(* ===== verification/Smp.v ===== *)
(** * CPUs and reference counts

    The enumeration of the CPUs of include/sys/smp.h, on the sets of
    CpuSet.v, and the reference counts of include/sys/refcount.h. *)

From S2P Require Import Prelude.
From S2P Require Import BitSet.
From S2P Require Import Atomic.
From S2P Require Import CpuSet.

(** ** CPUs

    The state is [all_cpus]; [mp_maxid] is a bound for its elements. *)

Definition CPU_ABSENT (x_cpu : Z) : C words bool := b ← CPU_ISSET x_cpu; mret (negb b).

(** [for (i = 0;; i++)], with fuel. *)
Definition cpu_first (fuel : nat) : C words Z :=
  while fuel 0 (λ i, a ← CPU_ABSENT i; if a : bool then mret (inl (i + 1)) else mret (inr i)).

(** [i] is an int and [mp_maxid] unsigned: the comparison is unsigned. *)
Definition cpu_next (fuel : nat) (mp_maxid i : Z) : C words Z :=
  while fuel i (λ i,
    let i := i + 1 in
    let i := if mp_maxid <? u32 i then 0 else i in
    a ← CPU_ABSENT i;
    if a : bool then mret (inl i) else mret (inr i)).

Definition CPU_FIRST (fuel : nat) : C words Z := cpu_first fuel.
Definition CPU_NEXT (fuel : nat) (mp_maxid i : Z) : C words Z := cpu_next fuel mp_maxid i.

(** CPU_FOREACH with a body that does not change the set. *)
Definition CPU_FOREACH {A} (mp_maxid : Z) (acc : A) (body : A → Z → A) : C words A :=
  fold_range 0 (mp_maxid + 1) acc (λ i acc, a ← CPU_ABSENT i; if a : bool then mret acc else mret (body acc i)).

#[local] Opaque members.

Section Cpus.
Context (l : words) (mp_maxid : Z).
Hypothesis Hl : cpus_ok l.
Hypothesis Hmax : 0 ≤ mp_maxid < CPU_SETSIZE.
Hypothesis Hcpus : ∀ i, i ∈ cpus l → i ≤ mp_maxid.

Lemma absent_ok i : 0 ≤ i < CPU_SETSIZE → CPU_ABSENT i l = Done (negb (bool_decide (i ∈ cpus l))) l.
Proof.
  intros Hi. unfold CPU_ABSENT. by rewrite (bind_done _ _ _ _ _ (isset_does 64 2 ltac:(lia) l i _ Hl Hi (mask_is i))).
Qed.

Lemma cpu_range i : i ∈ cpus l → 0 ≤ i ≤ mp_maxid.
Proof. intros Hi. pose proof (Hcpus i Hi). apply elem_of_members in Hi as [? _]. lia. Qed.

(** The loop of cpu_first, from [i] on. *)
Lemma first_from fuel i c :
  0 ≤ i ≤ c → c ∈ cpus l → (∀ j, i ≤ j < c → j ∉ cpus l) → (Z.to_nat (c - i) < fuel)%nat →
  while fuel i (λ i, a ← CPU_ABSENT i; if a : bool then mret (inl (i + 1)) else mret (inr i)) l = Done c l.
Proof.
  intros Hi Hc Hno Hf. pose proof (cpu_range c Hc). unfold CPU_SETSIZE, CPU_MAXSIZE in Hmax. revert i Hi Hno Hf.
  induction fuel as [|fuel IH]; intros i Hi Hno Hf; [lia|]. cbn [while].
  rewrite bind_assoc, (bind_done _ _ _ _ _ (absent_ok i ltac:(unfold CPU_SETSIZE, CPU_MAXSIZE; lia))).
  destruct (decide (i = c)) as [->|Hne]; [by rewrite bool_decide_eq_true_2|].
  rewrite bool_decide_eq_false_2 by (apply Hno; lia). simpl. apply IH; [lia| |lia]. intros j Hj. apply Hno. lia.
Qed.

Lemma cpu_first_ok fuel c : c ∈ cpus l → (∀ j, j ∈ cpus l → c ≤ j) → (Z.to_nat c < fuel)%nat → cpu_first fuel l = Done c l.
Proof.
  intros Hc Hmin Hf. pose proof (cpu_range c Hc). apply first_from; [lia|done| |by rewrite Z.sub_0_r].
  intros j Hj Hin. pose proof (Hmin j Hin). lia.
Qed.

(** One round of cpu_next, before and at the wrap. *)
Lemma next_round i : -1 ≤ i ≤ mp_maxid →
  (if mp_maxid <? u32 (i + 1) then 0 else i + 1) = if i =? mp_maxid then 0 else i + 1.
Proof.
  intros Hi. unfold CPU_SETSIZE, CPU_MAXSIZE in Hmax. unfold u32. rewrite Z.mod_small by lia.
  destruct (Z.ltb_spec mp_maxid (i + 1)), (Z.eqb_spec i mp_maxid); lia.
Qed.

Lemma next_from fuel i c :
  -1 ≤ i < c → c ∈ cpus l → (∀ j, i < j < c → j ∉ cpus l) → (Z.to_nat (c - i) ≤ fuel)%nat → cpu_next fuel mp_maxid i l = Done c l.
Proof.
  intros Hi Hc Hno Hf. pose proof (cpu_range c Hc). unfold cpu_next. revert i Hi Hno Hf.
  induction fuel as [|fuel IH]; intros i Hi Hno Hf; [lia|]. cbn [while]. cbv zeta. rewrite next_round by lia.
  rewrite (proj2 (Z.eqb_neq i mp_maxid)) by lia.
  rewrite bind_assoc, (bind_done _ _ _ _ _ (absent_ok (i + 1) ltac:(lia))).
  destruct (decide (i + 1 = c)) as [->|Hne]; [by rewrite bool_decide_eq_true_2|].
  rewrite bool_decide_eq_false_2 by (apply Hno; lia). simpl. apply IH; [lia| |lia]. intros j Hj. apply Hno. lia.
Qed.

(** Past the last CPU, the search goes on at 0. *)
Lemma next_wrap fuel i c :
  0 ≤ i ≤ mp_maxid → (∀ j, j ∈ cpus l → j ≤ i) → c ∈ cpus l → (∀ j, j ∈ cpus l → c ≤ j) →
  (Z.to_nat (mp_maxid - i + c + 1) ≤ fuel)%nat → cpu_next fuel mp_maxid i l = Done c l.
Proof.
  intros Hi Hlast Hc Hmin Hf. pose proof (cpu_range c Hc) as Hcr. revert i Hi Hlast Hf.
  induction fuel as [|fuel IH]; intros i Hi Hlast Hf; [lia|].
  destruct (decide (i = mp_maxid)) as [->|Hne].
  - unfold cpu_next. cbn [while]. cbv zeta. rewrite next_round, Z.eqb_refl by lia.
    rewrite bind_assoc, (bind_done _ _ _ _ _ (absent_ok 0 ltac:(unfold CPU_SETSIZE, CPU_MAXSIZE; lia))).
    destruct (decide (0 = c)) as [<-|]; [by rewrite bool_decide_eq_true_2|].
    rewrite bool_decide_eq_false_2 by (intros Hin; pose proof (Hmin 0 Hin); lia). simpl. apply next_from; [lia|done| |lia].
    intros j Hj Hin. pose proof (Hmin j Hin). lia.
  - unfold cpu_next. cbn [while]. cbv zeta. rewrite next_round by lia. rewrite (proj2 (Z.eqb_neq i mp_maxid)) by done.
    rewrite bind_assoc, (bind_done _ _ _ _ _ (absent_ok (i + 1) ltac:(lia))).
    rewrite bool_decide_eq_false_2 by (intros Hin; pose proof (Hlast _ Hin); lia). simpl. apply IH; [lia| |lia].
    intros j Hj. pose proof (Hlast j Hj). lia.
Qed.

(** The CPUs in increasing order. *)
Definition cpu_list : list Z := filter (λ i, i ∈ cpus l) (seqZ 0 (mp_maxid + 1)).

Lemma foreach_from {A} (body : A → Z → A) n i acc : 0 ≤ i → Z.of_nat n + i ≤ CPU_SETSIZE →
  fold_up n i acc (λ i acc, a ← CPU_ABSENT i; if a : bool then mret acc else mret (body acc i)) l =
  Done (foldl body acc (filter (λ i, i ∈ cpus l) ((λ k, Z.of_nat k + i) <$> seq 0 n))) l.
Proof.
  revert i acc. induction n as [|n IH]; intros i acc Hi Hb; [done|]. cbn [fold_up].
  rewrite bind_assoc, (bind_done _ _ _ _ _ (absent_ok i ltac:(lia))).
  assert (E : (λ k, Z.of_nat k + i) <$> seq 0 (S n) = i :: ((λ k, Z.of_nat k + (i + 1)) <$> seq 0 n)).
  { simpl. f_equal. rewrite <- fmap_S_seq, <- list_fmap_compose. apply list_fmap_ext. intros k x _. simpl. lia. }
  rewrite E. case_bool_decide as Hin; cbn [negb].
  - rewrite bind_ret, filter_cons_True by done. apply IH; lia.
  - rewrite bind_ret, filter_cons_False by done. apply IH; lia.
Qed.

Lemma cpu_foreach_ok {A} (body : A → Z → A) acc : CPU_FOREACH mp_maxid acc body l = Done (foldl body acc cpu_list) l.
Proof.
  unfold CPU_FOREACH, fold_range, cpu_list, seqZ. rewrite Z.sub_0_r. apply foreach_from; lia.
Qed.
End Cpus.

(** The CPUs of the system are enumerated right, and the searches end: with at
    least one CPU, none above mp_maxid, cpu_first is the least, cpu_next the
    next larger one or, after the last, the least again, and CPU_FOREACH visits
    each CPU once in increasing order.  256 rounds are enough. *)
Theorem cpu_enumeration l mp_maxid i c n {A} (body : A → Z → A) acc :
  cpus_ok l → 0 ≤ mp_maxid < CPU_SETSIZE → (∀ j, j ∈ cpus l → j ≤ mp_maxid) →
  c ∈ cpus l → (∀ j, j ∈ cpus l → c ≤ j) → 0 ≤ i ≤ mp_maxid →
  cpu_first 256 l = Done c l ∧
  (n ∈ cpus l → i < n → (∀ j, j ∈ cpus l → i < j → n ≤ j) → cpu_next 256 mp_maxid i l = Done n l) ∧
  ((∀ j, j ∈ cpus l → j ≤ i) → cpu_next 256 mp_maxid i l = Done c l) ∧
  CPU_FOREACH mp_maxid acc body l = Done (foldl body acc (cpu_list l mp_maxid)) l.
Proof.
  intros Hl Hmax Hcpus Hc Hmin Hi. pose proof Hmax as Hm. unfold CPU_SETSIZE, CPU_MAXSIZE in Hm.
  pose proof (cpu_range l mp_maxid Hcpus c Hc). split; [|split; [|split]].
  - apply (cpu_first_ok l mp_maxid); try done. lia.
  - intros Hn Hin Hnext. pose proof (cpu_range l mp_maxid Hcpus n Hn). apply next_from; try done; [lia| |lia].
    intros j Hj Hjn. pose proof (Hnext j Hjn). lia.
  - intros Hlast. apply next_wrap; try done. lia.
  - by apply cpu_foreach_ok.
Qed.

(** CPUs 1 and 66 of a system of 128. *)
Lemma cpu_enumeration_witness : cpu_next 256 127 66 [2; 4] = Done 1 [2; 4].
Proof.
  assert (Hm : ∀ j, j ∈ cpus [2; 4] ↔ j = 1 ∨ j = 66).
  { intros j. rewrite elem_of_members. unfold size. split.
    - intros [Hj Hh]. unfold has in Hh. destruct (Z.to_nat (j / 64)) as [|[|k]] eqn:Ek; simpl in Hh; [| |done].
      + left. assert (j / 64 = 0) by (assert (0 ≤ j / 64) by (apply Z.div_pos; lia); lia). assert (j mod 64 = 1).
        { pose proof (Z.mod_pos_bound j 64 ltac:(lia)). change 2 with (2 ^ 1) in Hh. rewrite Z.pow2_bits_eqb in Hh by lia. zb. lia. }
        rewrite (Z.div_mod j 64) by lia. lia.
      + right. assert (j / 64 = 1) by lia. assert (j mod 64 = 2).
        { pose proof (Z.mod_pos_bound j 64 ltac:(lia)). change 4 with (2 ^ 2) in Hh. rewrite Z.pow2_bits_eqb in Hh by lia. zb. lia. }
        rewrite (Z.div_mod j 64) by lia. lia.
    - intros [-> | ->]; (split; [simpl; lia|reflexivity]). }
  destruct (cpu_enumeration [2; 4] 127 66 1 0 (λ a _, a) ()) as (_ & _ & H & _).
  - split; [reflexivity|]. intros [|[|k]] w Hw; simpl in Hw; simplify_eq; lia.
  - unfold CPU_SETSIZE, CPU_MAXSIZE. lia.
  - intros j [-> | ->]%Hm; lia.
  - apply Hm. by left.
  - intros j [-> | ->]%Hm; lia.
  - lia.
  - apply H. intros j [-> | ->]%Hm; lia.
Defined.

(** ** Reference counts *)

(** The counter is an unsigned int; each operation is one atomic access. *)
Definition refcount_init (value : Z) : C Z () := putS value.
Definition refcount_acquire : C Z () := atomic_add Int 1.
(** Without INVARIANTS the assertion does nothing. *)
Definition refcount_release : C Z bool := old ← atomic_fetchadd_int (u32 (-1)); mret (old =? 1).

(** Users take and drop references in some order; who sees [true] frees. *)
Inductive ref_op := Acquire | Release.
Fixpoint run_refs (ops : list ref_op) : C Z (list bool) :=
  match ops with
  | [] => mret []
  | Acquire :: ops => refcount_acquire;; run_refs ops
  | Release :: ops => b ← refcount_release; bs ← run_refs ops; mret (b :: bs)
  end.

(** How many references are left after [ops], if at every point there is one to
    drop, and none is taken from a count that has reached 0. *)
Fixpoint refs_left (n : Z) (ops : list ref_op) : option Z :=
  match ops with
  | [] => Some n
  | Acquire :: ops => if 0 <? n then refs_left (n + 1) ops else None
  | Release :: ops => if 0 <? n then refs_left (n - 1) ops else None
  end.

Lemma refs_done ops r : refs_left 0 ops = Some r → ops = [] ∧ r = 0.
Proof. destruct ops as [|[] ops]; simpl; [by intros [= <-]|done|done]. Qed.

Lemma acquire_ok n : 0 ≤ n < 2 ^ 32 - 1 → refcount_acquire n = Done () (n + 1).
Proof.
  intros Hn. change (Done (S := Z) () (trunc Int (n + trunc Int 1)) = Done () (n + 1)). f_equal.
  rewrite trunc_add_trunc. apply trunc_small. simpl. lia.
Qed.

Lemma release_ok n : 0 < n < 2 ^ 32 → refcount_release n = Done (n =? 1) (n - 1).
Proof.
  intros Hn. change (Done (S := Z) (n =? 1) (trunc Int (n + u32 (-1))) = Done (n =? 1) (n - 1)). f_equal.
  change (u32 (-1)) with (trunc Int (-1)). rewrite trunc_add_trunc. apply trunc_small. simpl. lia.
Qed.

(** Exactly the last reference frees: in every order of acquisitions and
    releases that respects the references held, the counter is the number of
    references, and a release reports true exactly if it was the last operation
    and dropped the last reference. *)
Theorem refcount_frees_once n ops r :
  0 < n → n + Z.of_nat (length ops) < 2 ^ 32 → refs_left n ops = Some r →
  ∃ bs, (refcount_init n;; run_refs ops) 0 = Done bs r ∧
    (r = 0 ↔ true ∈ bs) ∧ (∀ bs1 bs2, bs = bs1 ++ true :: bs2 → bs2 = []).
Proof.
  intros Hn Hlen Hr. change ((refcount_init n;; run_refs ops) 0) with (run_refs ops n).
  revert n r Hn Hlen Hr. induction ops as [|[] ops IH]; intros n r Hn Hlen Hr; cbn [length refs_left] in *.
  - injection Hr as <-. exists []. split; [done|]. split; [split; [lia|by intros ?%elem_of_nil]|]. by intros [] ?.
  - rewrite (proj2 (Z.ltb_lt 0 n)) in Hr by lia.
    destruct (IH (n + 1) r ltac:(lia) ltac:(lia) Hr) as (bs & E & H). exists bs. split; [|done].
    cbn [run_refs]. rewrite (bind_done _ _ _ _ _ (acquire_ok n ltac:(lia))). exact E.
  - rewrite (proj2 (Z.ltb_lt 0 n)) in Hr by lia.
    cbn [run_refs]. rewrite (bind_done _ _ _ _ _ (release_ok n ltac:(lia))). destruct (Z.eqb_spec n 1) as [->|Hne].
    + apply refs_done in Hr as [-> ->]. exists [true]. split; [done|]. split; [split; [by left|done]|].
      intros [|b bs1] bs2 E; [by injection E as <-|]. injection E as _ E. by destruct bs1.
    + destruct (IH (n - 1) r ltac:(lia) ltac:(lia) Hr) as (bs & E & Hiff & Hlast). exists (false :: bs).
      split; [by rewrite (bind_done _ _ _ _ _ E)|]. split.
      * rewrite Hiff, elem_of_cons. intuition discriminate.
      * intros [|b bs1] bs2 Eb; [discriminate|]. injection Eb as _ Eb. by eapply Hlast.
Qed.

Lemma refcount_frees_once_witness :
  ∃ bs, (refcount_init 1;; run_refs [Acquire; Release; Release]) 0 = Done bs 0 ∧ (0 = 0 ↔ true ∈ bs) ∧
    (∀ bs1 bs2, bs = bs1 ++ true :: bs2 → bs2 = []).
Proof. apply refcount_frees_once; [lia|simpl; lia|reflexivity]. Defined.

════════════════════

PROBLEM DETAILS: Copy the records above faithfully. Begin at their first line, end at the line containing "if a : bool then mret (inl i)", and include nothing else.

TASK SOLUTION:
(* ===== verification/Smp.v ===== *)
(** * CPUs and reference counts

    The enumeration of the CPUs of include/sys/smp.h, on the sets of
    CpuSet.v, and the reference counts of include/sys/refcount.h. *)

From S2P Require Import Prelude.
From S2P Require Import BitSet.
From S2P Require Import Atomic.
From S2P Require Import CpuSet.

(** ** CPUs

    The state is [all_cpus]; [mp_maxid] is a bound for its elements. *)

Definition CPU_ABSENT (x_cpu : Z) : C words bool := b ← CPU_ISSET x_cpu; mret (negb b).

(** [for (i = 0;; i++)], with fuel. *)
Definition cpu_first (fuel : nat) : C words Z :=
  while fuel 0 (λ i, a ← CPU_ABSENT i; if a : bool then mret (inl (i + 1)) else mret (inr i)).

(** [i] is an int and [mp_maxid] unsigned: the comparison is unsigned. *)
Definition cpu_next (fuel : nat) (mp_maxid i : Z) : C words Z :=
  while fuel i (λ i,
    let i := i + 1 in
    let i := if mp_maxid <? u32 i then 0 else i in
    a ← CPU_ABSENT i;
    if a : bool then mret (inl i) else mret (inr i)).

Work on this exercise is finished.